The people's footprints are more than 800,000 years old and were found on the shores of Happisburgh. The markings were first identified in May last year during a low tide and brought to the attention of the Imperial College London. Rough seas had eroded the sandy beach to reveal a series of elongated hollows. Scientists took photos of the very rare discoveries before the tide covered the evidence once again. The Happisburgh footprints are the only ones of this age in Europe and there are only three other sets that are older, all of which are in Africa. See full BBC news story. http://www.bbc.co.uk/news/science-environment-26025763
A sonar study of the English Channel confirmed that Britain became separated from mainland Europe after Earth's catastrophic flood some time before 200,000 years ago. Before that time, a narrow isthmus linked Britain to continental Europe.
The solar images revealed deep scars on the Channel bed that must have been cut by a sudden, massive discharge of water. Scientists told the journal Nature that the torrent probably came from a giant lake in what is now the North Sea. They believe an event like an earthquake breached the lake's rim at the Dover Strait.
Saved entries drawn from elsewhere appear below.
(** * Query compiler and name matcher of the media-library manager

    A shallow embedding of [pkg/models/querybuilder_sql.go], of the studio
    query builder and of the name-pattern generators of the auto-tag
    integration test, together with the properties the design document
    states about them.

    Conventions.
    - A Go [string] is a [string] of bytes; the functions of Go's [strings]
      package that the code calls are written out in [Module GoStrings].
    - A Go [int] is a [Z] kept in the 64-bit signed range; arithmetic that
      can leave the range is wrapped with [wrapInt].
    - A pointer that may be [nil] is an [option].
    - Code that panics, logs or talks to the database runs in the monad [M]:
      a computation takes the list of events so far and gives an [outcome]
      and the extended list. *)

From Stdlib Require Import ZArith List String Ascii Bool Lia.
From Stdlib Require Import Numbers.DecimalString.
Import ListNotations.

Local Open Scope Z_scope.
Local Open Scope list_scope.
Local Open Scope string_scope.

Set Implicit Arguments.

(* ===================================================================== *)
(** ** Go's [strings] package, on byte strings *)
(* ===================================================================== *)

Module GoStrings.

(** [strings.Join(elems, sep)] *)
Fixpoint Join (elems : list string) (sep : string) : string :=
  match elems with
  | [] => ""
  | [e] => e
  | e :: rest => e ++ sep ++ Join rest sep
  end.

(** [strings.Repeat(s, count)] for [count >= 0]. *)
Fixpoint Repeat (s : string) (count : nat) : string :=
  match count with
  | O => ""
  | S k => s ++ Repeat s k
  end.

Fixpoint inCutset (c : ascii) (cutset : string) : bool :=
  match cutset with
  | EmptyString => false
  | String d rest => Ascii.eqb c d || inCutset c rest
  end.

(** [strings.TrimLeft(s, cutset)] *)
Fixpoint TrimLeft (s cutset : string) : string :=
  match s with
  | EmptyString => EmptyString
  | String c rest => if inCutset c cutset then TrimLeft rest cutset else s
  end.

(** [strings.TrimRight(s, cutset)] *)
Fixpoint TrimRight (s cutset : string) : string :=
  match s with
  | EmptyString => EmptyString
  | String c rest =>
      match TrimRight rest cutset with
      | EmptyString => if inCutset c cutset then EmptyString else String c EmptyString
      | kept => String c kept
      end
  end.

(** [strings.Trim(s, cutset)] *)
Definition Trim (s cutset : string) : string :=
  TrimRight (TrimLeft s cutset) cutset.

(** [strings.HasPrefix(s, prefix)] *)
Fixpoint HasPrefix (s pre : string) : bool :=
  match pre, s with
  | EmptyString, _ => true
  | String _ _, EmptyString => false
  | String p pre', String c s' => Ascii.eqb c p && HasPrefix s' pre'
  end.

(** [strings.Contains(s, substr)] *)
Fixpoint Contains (s substr : string) : bool :=
  HasPrefix s substr ||
  match s with
  | EmptyString => false
  | String _ rest => Contains rest substr
  end.

(** The scan behind [Split] and [Replace]: [skip] counts the bytes of a
    separator occurrence still to be passed over, [cur] is the piece being
    collected. *)
Fixpoint splitScan (sep : string) (skip : nat) (cur s : string) : list string :=
  match s with
  | EmptyString => [cur]
  | String c rest =>
      match skip with
      | S k => splitScan sep k cur rest
      | O =>
          if HasPrefix s sep
          then cur :: splitScan sep (String.length sep - 1) "" rest
          else splitScan sep 0 (cur ++ String c "") rest
      end
  end.

Fixpoint explode (s : string) : list string :=
  match s with
  | EmptyString => []
  | String c rest => String c "" :: explode rest
  end.

(** [strings.Split(s, sep)]: the pieces of [s] between the non-overlapping
    occurrences of [sep], leftmost first.  With an empty [sep] Go explodes
    [s] into its characters (bytes here; the code never passes an empty
    separator). *)
Definition Split (s sep : string) : list string :=
  match sep with
  | EmptyString => explode s
  | _ => splitScan sep 0 "" s
  end.

(** [strings.Replace(s, old, new, -1)] with a non-empty [old]. *)
Definition ReplaceAll (s old new : string) : string :=
  match old with
  | EmptyString => s
  | _ => Join (Split s old) new
  end.

Definition lowerByte (c : ascii) : ascii :=
  let n := nat_of_ascii c in
  if (Nat.leb 65 n && Nat.leb n 90)%bool then ascii_of_nat (n + 32) else c.

(** [strings.ToLower(s)] on ASCII text: bytes outside [A-Z] are kept. *)
Fixpoint ToLower (s : string) : string :=
  match s with
  | EmptyString => EmptyString
  | String c rest => String (lowerByte c) (ToLower rest)
  end.

(** [strings.Compare(a, b) == 0] *)
Definition CompareEq (a b : string) : bool := String.eqb a b.

End GoStrings.

(* ===================================================================== *)
(** ** Go's [int] and [strconv.Itoa] *)
(* ===================================================================== *)

Definition intBits : Z := 64.
Definition minInt : Z := - 2 ^ (intBits - 1).
Definition maxInt : Z := 2 ^ (intBits - 1) - 1.

Definition inInt (z : Z) : Prop := minInt <= z <= maxInt.

(** Two's-complement wrap-around of an arithmetic result. *)
Definition wrapInt (z : Z) : Z :=
  (z - minInt) mod 2 ^ intBits + minInt.

(** [strconv.Itoa] *)
Definition Itoa (z : Z) : string :=
  NilZero.string_of_int (Z.to_int z).

(** The quotation mark, a tab and a line feed as one-byte strings. *)
Definition dquote : string := String (ascii_of_nat 34) EmptyString.
Definition tab : string := String (ascii_of_nat 9) EmptyString.
Definition nl : string := String (ascii_of_nat 10) EmptyString.


(* ===================================================================== *)
(** ** Effects: panics, the log and the database *)
(* ===================================================================== *)

(** A Go [error] value.  [sql.ErrNoRows] is the one the code tells apart. *)
Inductive error : Type :=
| ErrNoRows
| ErrOther (msg : string).

Definition isErrNoRows (e : error) : bool :=
  match e with ErrNoRows => true | ErrOther _ => false end.

(** An [interface{}] passed as a positional SQL argument. *)
Inductive arg : Type :=
| ArgString (s : string)
| ArgInt (z : Z).

(** What a [panic] carries. *)
Inductive panicValue : Type :=
| PanicString (msg : string)      (* panic("...") *)
| PanicError (e : error)          (* panic(err) *)
| PanicNilDereference             (* method call through a nil pointer *)
| PanicIndexOutOfRange            (* s[i] past the end of a slice *)
| PanicReflect (msg : string).    (* reflect: call on a value of the wrong kind *)

Inductive outcome (A : Type) : Type :=
| Returned (a : A)
| Panicked (p : panicValue).

Arguments Returned {A} a.
Arguments Panicked {A} p.

(** A transaction handle ([*sqlx.Tx] when not nil). *)
Definition Tx : Type := nat.

(** The observable actions of the code, in program order. *)
Inductive event : Type :=
| EvErrorf (format : string) (operands : list string) (args : list arg)
| EvDBGet (query : string) (args : list arg)
| EvDBSelect (query : string) (args : list arg)
| EvDBQueryx (query : string) (args : list arg)
| EvTxExec (tx : Tx) (query : string) (args : list arg)
| EvTxNamedExec (tx : Tx) (query : string)
| EvTxLastInsertId (tx : Tx)
| EvTxGet (tx : Tx) (query : string) (args : list arg)
| EvTxQueryx (tx : Tx) (query : string) (args : list arg).

Definition trace : Type := list event.

(** A computation: from the events so far to an outcome and the events
    after it.  The events are kept when the computation panics. *)
Definition M (A : Type) : Type := trace -> outcome A * trace.

Definition ret {A} (a : A) : M A := fun t => (Returned a, t).

Definition bind {A B} (m : M A) (k : A -> M B) : M B :=
  fun t =>
    match m t with
    | (Returned a, t') => k a t'
    | (Panicked p, t') => (Panicked p, t')
    end.

Definition panic {A} (p : panicValue) : M A := fun t => (Panicked p, t).

(** Append one event. *)
Definition emit (e : event) : M unit := fun t => (Returned tt, (t ++ [e])%list).

(** Append the event of a call to the store and return what the store
    answers, which may depend on everything that happened before. *)
Definition ask {A} (e : event) (answer : trace -> A) : M A :=
  fun t => (Returned (answer t), (t ++ [e])%list).

Declare Scope go_scope.
Delimit Scope go_scope with go.
Notation "x <- m ;; k" := (bind m (fun x => k))
  (at level 61, m at next level, right associativity) : go_scope.
Notation "m ;;; k" := (bind m (fun _ => k))
  (at level 61, right associativity) : go_scope.
Local Open Scope go_scope.

(** Run a computation from the empty trace. *)
Definition run {A} (m : M A) : outcome A * trace := m [].

(** [logger.Errorf] *)
Definition Errorf (format : string) (operands : list string) (args : list arg) : M unit :=
  emit (EvErrorf format operands args).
I can only speculate on what will happen to the flooded island of Britain now. The pressure of water lying in certain areas would wield a tremendous force. How can it drain away? I heard news broadcast the other day that emergency operations were pumping water away from some areas with a volume exceeding an Olympic swimming pool every few minutes.
Some time ago, I discovered that a fault lay across the lower half of England. The scientist giving the talk postulated that one day in the future, the lower half of the island would rise above the top after the split. That information fed into my fertile imagination about a Great Flood in four futuristic books co-written with Edith Parzefall. The series begins with Wind Over Troubled Waters, which you can see on the sidebar, one click away from Amazon. Double Dragon publishing will release a further novel, Seaweed Ribbons, soon. But the books are pure fiction.
I pray a future split in Britain's fault line will not arrive for many eons. Otherwise, scientists of the future might find twenty-first century man's footprints set in stone around our coast.